Decision: Proceed with Guardrails

Rationale: The cefazolin + ertapenem combination has accumulated a credible and growing body of evidence — retrospective cohorts, multiple case series spanning endocarditis, LVAD infections, and neonatal sepsis, plus confirmed in vitro and animal model synergy — with a well-characterised mechanistic basis. A Phase 2 RCT is actively recruiting (NCT04886284), with results expected July 2026. This is a genuine drug repurposing signal with an actionable clinical niche as a salvage strategy, but adoption ahead of RCT results should be limited to refractory MSSA cases under specialist infectious disease guidance.

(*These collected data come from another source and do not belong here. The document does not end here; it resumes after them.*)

(* ===== verification/ReactorSpec.v ===== *)
(** * ReactorSpec: the tables of the reactor and its dispatch

    The invariant that ties the [pollfd] array of [Poll] to its table of sockets,
    what each operation of [Reactor] does to it, and which sockets a pass of
    [event_handler] calls. *)

From S2P Require Import Prelude Sys Sockops Reactor.

(** ** Consistent tables *)

(** The array and the table hold the same descriptors, each once in the array. *)
Record consistent (p : Poll) : Prop := {
  same_fds : ∀ id, id ∈ fd <$> fds_ p ↔ is_Some (fdtbs_ p !! id);
  nodup_fds : NoDup (fd <$> fds_ p)
}.

Lemma contains_spec p id : contains p id = true ↔ is_Some (fdtbs_ p !! id).
Proof. unfold contains. apply bool_decide_eq_true. Qed.

Lemma contains_false p id : contains p id = false ↔ fdtbs_ p !! id = None.
Proof. unfold contains. rewrite bool_decide_eq_false. by rewrite eq_None_not_Some. Qed.

(** Writing through the iterator of [find_if] keeps the descriptors when the
    written entry keeps its own. *)
Lemma update_first_fds id f l :
  (∀ e, fd e = id → fd (f e) = id) → fd <$> update_first id f l = fd <$> l.
Proof.
  intros Hf. induction l as [|e l IH]; [done|]. cbn [update_first].
  destruct (fd e =? id) eqn:E; zbool; rewrite !fmap_cons; [|by rewrite IH].
  by rewrite (Hf e E), E.
Qed.

Lemma update_first_notin id f l : id ∉ fd <$> l → update_first id f l = l.
Proof.
  induction l as [|e l IH]; [done|]. cbn [update_first]. rewrite fmap_cons, not_elem_of_cons.
  intros [Hne Hl]. rewrite (proj2 (Z.eqb_neq _ _)) by done. by rewrite IH.
Qed.

Lemma Poll_new_consistent : consistent Poll_new.
Proof.
  constructor; cbn; [|constructor]. intros id.
  rewrite lookup_empty. split; [set_solver|]. intros [? ?]; discriminate.
Qed.

(** What [add] does to fresh descriptors once it holds a [shared_ptr]. *)
Lemma add_commit_fresh p s ptr :
  consistent p → contains p (getId s) = false →
  add_commit p s ptr =
    {| fds_ := fds_ p ++ [{| fd := getId s; events := event_bits s; revents := 0 |}];
       fdtbs_ := <[getId s := ptr]> (fdtbs_ p); event_handler_ := event_handler_ p |}.
Proof.
  intros [Hs Hn] Hc. unfold add_commit. rewrite Hc.
  rewrite update_first_notin; [done|]. rewrite Hs.
  apply contains_false in Hc. rewrite Hc. by intros [? ?].
Qed.

Lemma add_commit_consistent p s ptr :
  consistent p → contains p (getId s) = false → consistent (add_commit p s ptr).
Proof.
  intros Hp Hc. rewrite add_commit_fresh by done. destruct Hp as [Hs Hn].
  apply contains_false in Hc.
  constructor; cbn [fds_ fdtbs_]; rewrite fmap_app; cbn.
  - intros id. rewrite elem_of_app, Hs, list_elem_of_singleton.
    destruct (decide (id = getId s)) as [->|Hne].
    + rewrite lookup_insert_eq. split; eauto.
    + rewrite lookup_insert_ne by done. split; [|auto]. by intros [?|?].
  - apply NoDup_app. split; [done|]. split; [|apply NoDup_singleton].
    intros id Hid. rewrite list_elem_of_singleton. intros ->.
    apply Hs in Hid. rewrite Hc in Hid. by destruct Hid.
Qed.

Lemma filter_fds id (l : list pollfd) : fd <$> filter (λ e, fd e ≠ id) l = filter (.≠ id) (fd <$> l).
Proof.
  induction l as [|e l IH]; [done|]. rewrite fmap_cons, !filter_cons.
  repeat case_decide; try done. by rewrite fmap_cons, IH.
Qed.

Lemma remove_consistent p s : consistent p → consistent (remove p s).
Proof.
  intros Hp. unfold remove. destruct (contains _ _) eqn:Hc; cbn [negb]; [|done].
  destruct Hp as [Hs Hn]. cbn [socket_copy getId id_] in *.
  constructor; cbn [fds_ fdtbs_]; rewrite filter_fds.
  - intros i. rewrite list_elem_of_filter, Hs. unfold getId.
    destruct (decide (i = id_ s)) as [->|Hne].
    + rewrite lookup_delete_eq. split; [by intros [? _]|by intros [? ?]].
    + rewrite lookup_delete_ne by done. naive_solver.
  - by apply NoDup_filter.
Qed.

Lemma update_consistent p s : consistent p → consistent (update p s).
Proof.
  intros [Hs Hn]. unfold update.
  constructor; cbn [fds_ fdtbs_]; rewrite update_first_fds; try done.
Qed.

Lemma remove_add_commit p s ptr :
  consistent p → contains p (getId s) = false → remove (add_commit p s ptr) s = p.
Proof.
  intros Hp Hc. rewrite add_commit_fresh by done. unfold remove.
  rewrite (proj2 (contains_spec _ _)) by (cbn; rewrite lookup_insert_eq; eauto).
  cbn [negb socket_copy getId id_ fds_ fdtbs_ event_handler_].
  destruct Hp as [Hs Hn]. apply contains_false in Hc. unfold getId in *.
  rewrite filter_app, delete_insert_eq, delete_id by done. rewrite filter_cons.
  cbn [fd]. rewrite decide_False by (intros H; by apply H).
  rewrite filter_nil, app_nil_r.
  assert (Hf : filter (λ e, fd e ≠ id_ s) (fds_ p) = fds_ p).
  { apply filter_all. intros e He Heq.
    assert (Hin : id_ s ∈ fd <$> fds_ p) by (rewrite <- Heq; by apply list_elem_of_fmap_2).
    apply Hs in Hin. rewrite Hc in Hin. by destruct Hin. }
  rewrite Hf. by destruct p.
Qed.

(** ** Registration through the public interface *)

Inductive poll_op : Type :=
| PAdd (s : Socket) | PRemove (s : Socket) | PUpdate (s : Socket) | PHandler (h : string).

(** One call; an exception leaves the tables as they were when it was thrown
    (nothing has been written at that point). *)
Definition poll_exec (p : Poll) (o : poll_op) : Poll :=
  match o with
  | PAdd s => match add p s with Ok p' => p' | _ => p end
  | PRemove s => remove p s
  | PUpdate s => update p s
  | PHandler h => registerEventFun p h
  end.

Lemma add_copies p s :
  add p s = Throw bad_weak_ptr ∨ (contains p (getId s) = true ∧ add p s = Ok p).
Proof.
  unfold add. cbn [socket_copy getModel model_ getId id_].
  destruct (model_ s); [by left|..]; unfold getId; destruct (contains p (id_ s)); auto.
Qed.

Lemma poll_exec_empty p o :
  fds_ p = [] → fdtbs_ p = ∅ → fds_ (poll_exec p o) = [] ∧ fdtbs_ (poll_exec p o) = ∅.
Proof.
  intros Hf Ht. destruct o as [s|s|s|h]; cbn [poll_exec]; auto.
  - destruct (add_copies p s) as [->|[_ ->]]; auto.
  - unfold remove. rewrite (proj2 (contains_false p _)) by (by rewrite Ht). auto.
  - unfold update. cbn. by rewrite Hf.
Qed.

(** C31: The reactor registers nothing.  [Poll::add] copies the socket it is given and asks the copy
    for a [shared_ptr]; no control block owns the copy, so registering throws
    [std::bad_weak_ptr].  Hence, whatever sequence of calls the reactor
    receives ([add], [remove], [update], [registerEventFun], in any order), every
    [add] throws, both tables stay empty, and [run] dispatches no event, whatever
    [poll] answers. *)
Theorem poll_never_registers os store timestamp k w :
  let p := foldl poll_exec Poll_new os in
  fds_ p = [] ∧ fdtbs_ p = ∅ ∧
  (∀ s, add p s = Throw bad_weak_ptr) ∧
  ∃ c w', Poll_run p store timestamp k w = (Ok (c, []), w').
Proof.
  intros p.
  assert (Hp : fds_ p = [] ∧ fdtbs_ p = ∅).
  { subst p. assert (H0 : fds_ Poll_new = [] ∧ fdtbs_ Poll_new = ∅) by done.
    revert H0. generalize Poll_new. induction os as [|o os IH]; intros p [Hf Ht]; [done|].
    cbn [foldl]. apply IH. by apply poll_exec_empty. }
  destruct Hp as [Hf Ht]. split; [done|]. split; [done|]. split.
  - intros s. destruct (add_copies p s) as [?|[Hc _]]; [done|].
    apply contains_spec in Hc as [x Hx]. rewrite Ht in Hx. discriminate.
  - unfold Poll_run. rewrite Hf. cbn [with_revents event_handler]. sys_run.
    destruct (r_ret _ <? 0); [by do 2 eexists|]. sys_run.
    destruct (r_ret _ <? 0); by do 2 eexists.
Qed.

(** The part of [add] behind [shared_from_this], which no call gets to as the code
    stands ([poll_never_registers]).  On a consistent reactor a fresh socket is entered once in both tables, removing
    it restores the previous state, and [remove] and [update] keep the tables
    consistent. *)
Theorem poll_tables_roundtrip p s ptr :
  consistent p → contains p (getId s) = false →
  consistent (add_commit p s ptr) ∧
  fdtbs_ (add_commit p s ptr) !! getId s = Some ptr ∧
  remove (add_commit p s ptr) s = p ∧
  (∀ s', consistent (remove p s') ∧ consistent (update p s')).
Proof.
  intros Hp Hc. split; [by apply add_commit_consistent|].
  split; [rewrite add_commit_fresh by done; apply lookup_insert_eq|].
  split; [by apply remove_add_commit|].
  intros s'. split; [by apply remove_consistent|by apply update_consistent].
Qed.

(** Finding.  Entering a shared listening socket a second time updates its
    entry and then appends another one for the same descriptor. *)
Theorem add_commit_duplicates p s ptr ptr' :
  consistent p → contains p (getId s) = false →
  ¬ NoDup (fd <$> fds_ (add_commit (add_commit p s ptr) s ptr')).
Proof.
  intros Hp Hc Hn. rewrite (add_commit_fresh p) in Hn by done.
  unfold add_commit in Hn. cbn [fds_] in Hn.
  rewrite fmap_app, update_first_fds, fmap_app in Hn by done. cbn in Hn.
  apply NoDup_app in Hn as (_ & Hd & _). apply (Hd (getId s)); set_solver.
Qed.

(** ** Dispatch *)

(** The entries the loop of [event_handler] counts. *)
Definition answering (p : Poll) (store : gmap nat Socket) (e : pollfd) : bool :=
  negb (fd e =? -1) &&
  match fdtbs_ p !! fd e with
  | Some ptr => match store !! ptr with
                | Some s => responsable (base s) | None => false end
  | None => false
  end.

Definition dispatch_of (p : Poll) (e : pollfd) : dispatch :=
  mkdispatch (default 0%nat (fdtbs_ p !! fd e))
    (negb (Z.land (revents e) POLLIN =? 0)) (negb (Z.land (revents e) POLLOUT =? 0))
    (negb (Z.land (revents e) POLLERR =? 0)).

(** The table only points to live objects. *)
Definition alive (p : Poll) (store : gmap nat Socket) : Prop :=
  ∀ id ptr, fdtbs_ p !! id = Some ptr → is_Some (store !! ptr).

(** C30: Dispatch.  The handler is called, in array order, for the first [num]
    registered sockets that are interested in some event, with the flags of
    their [revents]; it is not called for any other entry. *)
Theorem event_handler_spec p store num l h :
  alive p store → event_handler_ p = Some h → 0 ≤ num < 2 ^ 64 →
  event_handler p store num l =
    Ok (dispatch_of p <$> take (Z.to_nat num) (List.filter (answering p store) l)).
Proof.
  intros Ha Hh. revert num. induction l as [|e l IH]; intros num Hnum; cbn [event_handler].
  { cbn [List.filter]. by rewrite take_nil. }
  destruct (num =? 0) eqn:E0; zbool; [by subst|].
  cbn [List.filter]. unfold answering at 1, contains.
  destruct (fd e =? -1) eqn:E1; cbn [negb andb]; [by apply IH|].
  destruct (fdtbs_ p !! fd e) as [ptr|] eqn:Ep.
  2: { rewrite bool_decide_false by (by intros [? ?]). cbn [andb]. by apply IH. }
  rewrite bool_decide_true by eauto. cbn [andb].
  destruct (Ha _ _ Ep) as [s Hs]. rewrite Hs.
  destruct (responsable (base s)); [|by apply IH].
  rewrite Hh, u64_small, IH by lia. cbn [mbind outcome_bind].
  replace (Z.to_nat num) with (S (Z.to_nat (num - 1))) by lia. cbn [take].
  rewrite fmap_cons. unfold dispatch_of at 2. by rewrite Ep.
Qed.

(** Finding.  The budget [num] counts ready descriptors, but the loop spends
    it on sockets with no event: with one ready descriptor behind an idle one,
    the idle socket is handed an empty notification and the ready one nothing. *)
Theorem event_handler_starves id1 id2 ptr1 ptr2 s1 s2 h :
  id1 ≠ id2 → id1 ≠ -1 → id2 ≠ -1 → responsable (base s1) = true → ptr1 ≠ ptr2 →
  let p := {| fds_ := []; fdtbs_ := {[id1 := ptr1; id2 := ptr2]}; event_handler_ := Some h |} in
  event_handler p {[ptr1 := s1; ptr2 := s2]} 1
    [mkpollfd id1 POLLIN 0; mkpollfd id2 POLLIN POLLIN] =
  Ok [mkdispatch ptr1 false false false].
Proof.
  intros H12 H1 H2 Hr Hp p. cbn [event_handler]. unfold contains. subst p.
  cbn [fd fdtbs_ event_handler_]. rewrite (proj2 (Z.eqb_neq id1 (-1))) by done.
  rewrite lookup_insert_eq, bool_decide_true by eauto. cbn [negb andb].
  rewrite lookup_insert_eq, Hr. reflexivity.
Qed.

(** The event mask of a socket has exactly the bits of the events it is
    interested in. *)
Theorem event_bits_spec s :
  negb (Z.land (event_bits s) POLLIN =? 0) = readenable (base s) ∧
  negb (Z.land (event_bits s) POLLOUT =? 0) = writeenable (base s) ∧
  negb (Z.land (event_bits s) POLLERR =? 0) = errorenable (base s).
Proof.
  unfold event_bits.
  destruct (readenable (base s)), (writeenable (base s)), (errorenable (base s)); done.
Qed.

(** Finding.  [Accept::build] registers the listening socket with the
    reactor, so with a live [Poll] and a successful [bind] it ends in
    [std::bad_weak_ptr] for every kernel: the acceptor is never built. *)
Theorem accept_build_throws a p ip port k w :
  model_ (a_socket a) = LISTEN_SHARED →
  let r1 := k (trace w) (sys_inet_net_pton AF_INET ip) in
  0 ≤ r_ret r1 →
  (∀ addr h, 0 ≤ r_ret (k h (sys_bind (getId (a_socket a)) addr))) →
  (build a (Some p) ip port k w).1 = Throw bad_weak_ptr.
Proof.
  intros Hm r1 H1 H2. unfold build. sys_run. fold r1.
  rewrite (proj2 (Z.ltb_ge (r_ret r1) 0)) by done. sys_run.
  rewrite (proj2 (Z.ltb_ge _ 0)) by apply H2. sys_run. unfold listen. sys_run.
  destruct (r_ret _ <? 0); cbn [from_errno]; sys_run; unfold registor;
    (destruct (add_copies p (a_socket a)) as [E|[_ E]];
     [cbn [r_add Poll_reactor]; rewrite E; done
     |exfalso; unfold add in E; cbn [socket_copy getModel model_] in E;
      rewrite Hm in E; discriminate]).
Qed.

(** ** Concrete instances *)

Definition listener (id : Z) : Socket := Socket_new id LISTEN_SHARED.
Definition watching (id : Z) : Socket :=
  set_base (Socket_new id NORMAL) (set_read true (base (Socket_new id NORMAL))).

Lemma poll_tables_roundtrip_witness :
  let p := add_commit Poll_new (listener 3) 1%nat in
  consistent p ∧ fdtbs_ p !! 3 = Some 1%nat ∧ remove p (listener 3) = Poll_new ∧
  (∀ s', consistent (remove Poll_new s') ∧ consistent (update Poll_new s')).
Proof.
  exact (poll_tables_roundtrip Poll_new (listener 3) 1%nat Poll_new_consistent eq_refl).
Defined.

Lemma add_commit_duplicates_witness :
  ¬ NoDup (fd <$> fds_ (add_commit (add_commit Poll_new (listener 3) 1%nat) (listener 3) 1%nat)).
Proof.
  exact (add_commit_duplicates Poll_new (listener 3) 1%nat 1%nat Poll_new_consistent eq_refl).
Defined.

Definition two_sockets : Poll :=
  registerEventFun (add_commit (add_commit Poll_new (watching 3) 0%nat) (watching 4) 1%nat) "handleEvent".
Definition two_store : gmap nat Socket := {[0%nat := watching 3; 1%nat := watching 4]}.

Lemma event_handler_spec_witness :
  event_handler two_sockets two_store 2 [mkpollfd 3 1 POLLIN; mkpollfd 4 1 POLLOUT] =
    Ok (dispatch_of two_sockets <$> take 2 (List.filter (answering two_sockets two_store)
          [mkpollfd 3 1 POLLIN; mkpollfd 4 1 POLLOUT])) ∧
  event_handler two_sockets two_store 2 [mkpollfd 3 1 POLLIN; mkpollfd 4 1 POLLOUT] =
    Ok [mkdispatch 0 true false false; mkdispatch 1 false true false].
Proof.
  split; [|vm_compute; reflexivity].
  apply (event_handler_spec two_sockets two_store 2 _ "handleEvent");
    [|reflexivity|split; [discriminate|reflexivity]].
  intros id ptr Hl. unfold two_sockets, two_store in *.
  cbn [registerEventFun fdtbs_] in Hl.
  assert (Hp : ptr = 0%nat ∨ ptr = 1%nat).
  { revert Hl. unfold add_commit. cbn [fdtbs_ Poll_new].
    repeat match goal with |- context [if ?b then _ else _] => destruct b end;
      rewrite ?lookup_insert, ?lookup_empty; repeat case_decide; intros [=]; auto. }
  destruct Hp as [->| ->]; vm_compute; eauto.
Defined.

Lemma event_handler_starves_witness :
  event_handler {| fds_ := []; fdtbs_ := {[3 := 0%nat; 4 := 1%nat]}; event_handler_ := Some "h" |}
    {[0%nat := watching 3; 1%nat := watching 4]} 1
    [mkpollfd 3 POLLIN 0; mkpollfd 4 POLLIN POLLIN] = Ok [mkdispatch 0 false false false].
Proof.
  apply (event_handler_starves 3 4 0%nat 1%nat (watching 3) (watching 4) "h");
    (discriminate || reflexivity).
Defined.

Lemma accept_build_throws_witness :
  (build {| a_socket := listener 3; on_new_connect_ := true |} (Some Poll_new) "127.0.0.1" 9909
     (λ _ _, ok_reply 0) world0).1 = Throw bad_weak_ptr.
Proof.
  apply (accept_build_throws {| a_socket := listener 3; on_new_connect_ := true |});
    [reflexivity|discriminate|intros; discriminate].
Defined.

To proceed, the following is needed:

  • Await Phase 2 RCT results from CERT (NCT04886284, n=60, estimated completion July 2026) as the first controlled evidence for CEZ+ERT in persistent MSSA bacteremia
  • Confirm whether ertapenem is an active study arm in COMBAT-SAB (NCT07376889) and SABEDTIO (NCT07148960) protocols
  • Verify Singapore HSA registration status — ertapenem may be accessible via Therapeutic Products (Unregistered Medicinal Products) authorisation for compassionate/named-patient use even without formal HSA registration
  • Obtain complete safety package: Singapore/TFDA package insert with full warnings, contraindications, and drug interaction data (currently unavailable in this dataset)
  • Implement albumin monitoring protocol prior to CEZ+ERT initiation; avoid or seek infectious disease specialist guidance when serum albumin <2.5 g/dL
  • Define patient selection criteria for institutional salvage use: MSSA-confirmed (not MRSA) persistent bacteremia, failing standard antistaphylococcal therapy for ≥72 hours, appropriate source control measures undertaken
  • Consider institutional ethics/stewardship review for any compassionate use protocol pending RCT results

    Disclaimer

This content is for research purposes only and does not constitute medical advice. Clinical validation is required before any clinical application.